Medan ,TOPINFORMASI.COM
Putri Saraswati Dewi berharap suaminya, Roberto, yang saat ini masih menjalani penahanan di Polrestabes Medan dapat segera dibebaskan. Harapan tersebut disampaikannya setelah dirinya mengajukan surat perdamaian serta permohonan pencabutan laporan polisi kepada penyidik.
Menurut Putri, surat perdamaian dan permohonan pencabutan laporan tersebut telah diserahkan sejak 12 Mei 2026. Namun hingga Rabu (1/7/2026), ia mengaku belum memperoleh kepastian hukum terkait permohonannya.
“Sejak kami serahkan surat perdamaian dan permohonan pencabutan laporan polisi terhadap suami saya sampai saat ini belum juga terealisasi, belum ada kepastian,” ujar Putri kepada wartawan.
Dengan nada penuh haru, Putri memohon kepada Kapolrestabes Medan agar memberikan perhatian terhadap permohonannya. Ia mengatakan Roberto merupakan tulang punggung keluarga yang selama ini mencari nafkah untuk dirinya dan anak mereka yang masih berusia dua tahun.

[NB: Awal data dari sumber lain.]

Lemma missing_id_aborts_witness :
  ∃ w', export_projects (sample_server (paged [[listed 1; ∅]] None) (paged [] None))
          ["out"; "projects.csv"] false "direct" 0 sample_world
        = (Raise (AttributeError "id"), w')
        ∧ files w' !! ["out"; "projects.csv"] = Some [projects_fields; demo_row].
Proof.
  destruct (missing_id_aborts
              (sample_server (paged [[listed 1; ∅]] None) (paged [] None))
              ["out"; "projects.csv"] 0 sample_world [listed 1] [demo_row] ∅ StopIteration)
    as (Hprojects & _ & _).
  apply (Hprojects false "direct"); [reflexivity | | by left].
  repeat constructor.
Defined.

(** ** The events of an exporter *)

Lemma for_in_events (out : path) (record : obj → outcome row)
    (turn : obj → Z → list event) (body : obj → Z → M Z) :
  body_emits out record turn body →
  ∀ it count w rows0, files w !! out = Some rows0 →
    ∃ n, for_in it body count w
         = (match snd (walk_iter record it) with Ret _ => Ret n | Raise e => Raise e end,
            written out (rows0 ++ fst (walk_iter record it))
              (loop_events record turn it count) w).
Proof.
  intros Hbody it. induction it as [|x rest IH|e]; intros count w rows0 Hf; simpl.
  - exists count. by rewrite app_nil_r, written_same.
  - unfold bind. rewrite (Hbody x count w rows0 Hf). destruct (record x) as [r|e].
    + destruct (IH (count + 1) (written out (rows0 ++ [r]) (turn x count) w)
                  (rows0 ++ [r])) as (n & Hrest).
      { simpl. apply lookup_insert_eq. }
      rewrite Hrest, written_written. destruct (walk_iter record rest) as [rows res].
      simpl. exists n. by rewrite <- app_assoc.
    + exists count. simpl. by rewrite !app_nil_r.
  - exists count. by rewrite app_nil_r, written_same.
Qed.

Lemma exporter_events (out : path) (header : list string) (msg1 msg2 : string)
    (c : api_call) (listing : outcome pyiter) (record : obj → outcome row)
    (turn : obj → Z → list event) (body : obj → Z → M Z) :
  body_emits out record turn body →
  ∀ w,
    (eprint msg1 ;;
     open_w out ;;
     writeheader {| dw_file := out; fieldnames := header |} ;;
     let* items := call c listing in
     for_in items body 0 ;;
     eprint msg2) w
    = (snd (walk record listing),
       written out (header :: fst (walk record listing))
         (export_events out msg1 msg2 c listing record turn) w).
Proof.
  intros Hbody w. unfold export_events. destruct listing as [it|e]; run.
  2: { unfold written. simpl. rewrite alter_insert_eq.
       by rewrite <- !app_assoc. }
  match goal with |- context [for_in it body 0 ?w1] =>
    destruct (for_in_events out record turn body Hbody it 0 w1 [header]) as (n & Hrun);
    [simpl; by rewrite lookup_alter_eq, lookup_insert_eq | rewrite Hrun]
  end.
  unfold written. simpl. rewrite insert_alter_eq, insert_insert_eq.
  destruct (walk_iter record it) as [rows [[]|e]]; simpl;
    rewrite <- ?app_assoc; simpl; by rewrite ?app_nil_r.
Qed.

(** Closing a goal [run = expected] once the run is an explicit world and
    the expected events an explicit list. *)
Ltac close_exact Hf :=
  first
  [ by rewrite (written_same _ _ _ Hf)
  | first [ rewrite (written_events _ _ _ _ Hf)
          | rewrite (written_append _ _ _ _ _ Hf) ];
    rewrite <- ?app_assoc; reflexivity ].

Lemma users_body_emits (gl : gitlab) (out : path) (sleep_s : Q) :
  body_emits out (user_record gl) (user_turn gl sleep_s)
    (λ u count,
       let count := count + 1 in
       let* u_id := getattr u "id" in
       let* user := users_get gl u_id in
       let* user_id := getattr user "id" in
       writerow {| dw_file := out; fieldnames := users_fields |} (user_dict user_id user) ;;
       (if positive_delay sleep_s then time_sleep sleep_s else ret tt) ;;
       (if count mod 200 =? 0
        then eprint ("  ..." +:+ pretty count +:+ " users processed")
        else ret tt) ;;
       ret count).
Proof.
  intros u count w rows0 Hf. unfold user_record, user_turn, turn_end.
  destruct (u !! "id") as [u_id|] eqn:Hu; run; rewrite Hu; [| close_exact Hf].
  run. destruct (gl_users_get gl u_id) as [user|e]; run; [| close_exact Hf].
  destruct (user !! "id") as [user_id|] eqn:Hid; run; [| close_exact Hf].
  destruct (positive_delay sleep_s), ((count + 1) mod 200 =? 0); run; close_exact Hf.
Qed.

Lemma projects_body_emits (gl : gitlab) (out : path) (members_scope : string)
    (sleep_s : Q) :
  body_emits out (project_record gl members_scope)
    (project_turn gl members_scope sleep_s)
    (λ p count,
       let count := count + 1 in
       let* p_id := getattr p "id" in
       let* proj := projects_get gl p_id in
       let* members_iter :=
         if String.eqb members_scope "all"
         then iter_all (members_all_list (ApiProjectMembers p_id true) proj) tt
         else iter_all (members_list (ApiProjectMembers p_id false) proj) tt in
       let* proj_id := getattr (attrs proj) "id" in
       let* members_summary := lift (format_members members_iter) in
       writerow {| dw_file := out; fieldnames := projects_fields |}
         (project_dict proj_id (attrs proj) members_summary) ;;
       (if positive_delay sleep_s then time_sleep sleep_s else ret tt) ;;
       (if count mod 50 =? 0
        then eprint ("  ..." +:+ pretty count +:+ " projects processed")
        else ret tt) ;;
       ret count).
Proof.
  intros p count w rows0 Hf. unfold project_record, project_turn, scope_members, turn_end.
  destruct (p !! "id") as [p_id|] eqn:Hp; run; rewrite Hp; [| close_exact Hf].
  run. destruct (gl_projects_get gl p_id) as [proj|e]; run; [| close_exact Hf].
  destruct (String.eqb members_scope "all"); run.
  all: match goal with |- context [match ?l with Ret _ => _ | Raise _ => _ end] =>
         destruct l as [members_iter|e] end; run; [| close_exact Hf].
  all: destruct (attrs proj !! "id") as [proj_id|] eqn:Hid; run; [| close_exact Hf].
  all: destruct (format_members members_iter) as [summary|e]; run; [| close_exact Hf].
  all: destruct (positive_delay sleep_s), ((count + 1) mod 50 =? 0); run; close_exact Hf.
Qed.

Lemma groups_body_emits (gl : gitlab) (out : path) (members_scope : string)
    (sleep_s : Q) :
  body_emits out (group_record gl members_scope)
    (group_turn gl members_scope sleep_s)
    (λ g count,
       let count := count + 1 in
       let* g_id := getattr g "id" in
       let* grp := groups_get gl g_id in
       let* members_iter :=
         if String.eqb members_scope "all"
         then iter_all (members_all_list (ApiGroupMembers g_id true) grp) tt
         else iter_all (members_list (ApiGroupMembers g_id false) grp) tt in
       let* grp_id := getattr (attrs grp) "id" in
       let* members_summary := lift (format_members members_iter) in
       writerow {| dw_file := out; fieldnames := groups_fields |}
         (group_dict grp_id (attrs grp) members_summary) ;;
       (if positive_delay sleep_s then time_sleep sleep_s else ret tt) ;;
       (if count mod 100 =? 0
        then eprint ("  ..." +:+ pretty count +:+ " groups processed")
        else ret tt) ;;
       ret count).
Proof.
  intros g count w rows0 Hf. unfold group_record, group_turn, scope_members, turn_end.
  destruct (g !! "id") as [g_id|] eqn:Hg; run; rewrite Hg; [| close_exact Hf].
  run. destruct (gl_groups_get gl g_id) as [grp|e]; run; [| close_exact Hf].
  destruct (String.eqb members_scope "all"); run.
  all: match goal with |- context [match ?l with Ret _ => _ | Raise _ => _ end] =>
         destruct l as [members_iter|e] end; run; [| close_exact Hf].
  all: destruct (attrs grp !! "id") as [grp_id|] eqn:Hid; run; [| close_exact Hf].
  all: destruct (format_members members_iter) as [summary|e]; run; [| close_exact Hf].
  all: destruct (positive_delay sleep_s), ((count + 1) mod 100 =? 0); run; close_exact Hf.
Qed.

Lemma export_projects_events (gl : gitlab) (out : path) (archived : bool)
    (members_scope : string) (sleep_s : Q) (w : world) :
  let run := walk (project_record gl members_scope) (gl_projects_list gl archived) in
  export_projects gl out archived members_scope sleep_s w
  = (snd run, written out (projects_fields :: fst run)
                (projects_events gl out archived members_scope sleep_s) w).
Proof.
  intros run. unfold export_projects, projects_events.
  exact (exporter_events out projects_fields _ _ (ApiProjectsList archived) _ _ _ _
           (projects_body_emits gl out members_scope sleep_s) w).
Qed.

Lemma export_groups_events (gl : gitlab) (out : path) (members_scope : string)
    (sleep_s : Q) (w : world) :
  let run := walk (group_record gl members_scope) (gl_groups_list gl) in
  export_groups gl out members_scope sleep_s w
  = (snd run, written out (groups_fields :: fst run)
                (groups_events gl out members_scope sleep_s) w).
Proof.
  intros run. unfold export_groups, groups_events.
  exact (exporter_events out groups_fields _ _ ApiGroupsList _ _ _ _
           (groups_body_emits gl out members_scope sleep_s) w).
Qed.

Lemma export_users_events (gl : gitlab) (out : path) (sleep_s : Q) (w : world) :
  let run := walk (user_record gl) (gl_users_list gl) in
  export_users gl out sleep_s w
  = (snd run, written out (users_fields :: fst run) (users_events gl out sleep_s) w).
Proof.
  intros run. unfold export_users, users_events.
  exact (exporter_events out users_fields _ _ ApiUsersList _ _ _ _
           (users_body_emits gl out sleep_s) w).
Qed.

(** ** Projections of the events *)

Lemma api_calls_app (t1 t2 : list event) :
  api_calls (t1 ++ t2) = api_calls t1 ++ api_calls t2.
Proof. apply omap_app. Qed.

Lemma sleeps_app (t1 t2 : list event) : sleeps (t1 ++ t2) = sleeps t1 ++ sleeps t2.
Proof. apply omap_app. Qed.

Lemma stderr_lines_app (t1 t2 : list event) :
  stderr_lines (t1 ++ t2) = stderr_lines t1 ++ stderr_lines t2.
Proof. apply omap_app. Qed.

Lemma stdout_lines_app (t1 t2 : list event) :
  stdout_lines (t1 ++ t2) = stdout_lines t1 ++ stdout_lines t2.
Proof. apply omap_app. Qed.

Lemma api_calls_EvApi (cs : list api_call) : api_calls (EvApi <$> cs) = cs.
Proof.
  induction cs as [|c cs IH]; [done |].
  change (c :: api_calls (EvApi <$> cs) = c :: cs). by rewrite IH.
Qed.

Lemma sleeps_EvApi (cs : list api_call) : sleeps (EvApi <$> cs) = [].
Proof. induction cs as [|c cs IH]; [done |]. exact IH. Qed.

Lemma stderr_lines_EvApi (cs : list api_call) : stderr_lines (EvApi <$> cs) = [].
Proof. induction cs as [|c cs IH]; [done |]. exact IH. Qed.

Lemma api_calls_turn_end (sleep_s : Q) (every : Z) (noun : string) (count : Z) :
  api_calls (turn_end sleep_s every noun count) = [].
Proof. unfold turn_end. by destruct (positive_delay sleep_s), (count mod every =? 0). Qed.

Lemma sleeps_turn_end (sleep_s : Q) (every : Z) (noun : string) (count : Z) :
  sleeps (turn_end sleep_s every noun count)
  = if positive_delay sleep_s then [sleep_s] else [].
Proof. unfold turn_end. by destruct (positive_delay sleep_s), (count mod every =? 0). Qed.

“Tolong saya Bapak Kapolrestabes Medan, bebaskan suami saya. Suami saya sebagai tulang punggung keluarga. Anak kami masih balita, butuh kasih sayang seorang ayah. Surat bukti perdamaian dan permohonan pencabutan laporan polisi sudah kami ajukan. Kabulkan permohonan saya, kasihanilah kami,” ucapnya sambil menangis.
Putri juga mengungkapkan bahwa sebelum mencabut kuasa hukum dari pengacaranya yang berinisial TAS, dirinya telah meminta agar ditempuh upaya perdamaian dengan Roberto. Menurutnya, laporan tersebut pada awalnya hanya dimaksudkan sebagai pembelajaran agar suaminya lebih dewasa dalam menjalani kehidupan rumah tangga.
“Sebelum saya putus surat kuasa hukum dengan TAS, saya sudah sampaikan agar melakukan perdamaian dengan suami saya. Karena saya hanya berniat memberi pelajaran saja supaya lebih dewasa dalam menjalani kehidupan rumah tangga. Namun permintaan saya ditolak. Karena itulah saya mencabut kuasa hukum. Saya juga menduga TAS tidak suka dengan suami saya sehingga menghalangi saya untuk berdamai,” katanya.
Lebih lanjut, Putri menduga mantan kuasa hukumnya turut berperan menghambat proses perdamaian dan pencabutan laporan polisi. Ia bahkan mengaku menduga keluarganya ikut dipengaruhi sehingga proses penyelesaian perkara menjadi terhambat.
“Kuat dugaan saya, mantan pengacara saya memprovokasi keluarga saya guna menghalangi dibebaskannya suami saya dari Polrestabes Medan. Sampai saat ini saya juga tidak tahu keberadaan ibu saya. Yang membuat laporan adalah ibu saya, sedangkan saya korbannya. Jadi saya menduga ada upaya memprovokasi ibu saya untuk menghancurkan rumah tangga saya dengan Roberto,” ujarnya.
Di akhir pernyataannya, Putri kembali memohon agar permohonannya dipertimbangkan demi masa depan anak mereka.
“Sekali lagi tolong saya, Pak. Kalau pun ada yang menjadi provokasi, lihatlah anak saya yang masih balita. Anak saya butuh susu, popok, kasih sayang, dan perhatian dari ayahnya,” pintanya.
Hingga berita ini diturunkan, belum ada keterangan resmi dari pihak Polrestabes Medan maupun tanggapan dari pihak yang disebutkan Putri terkait pernyataan tersebut.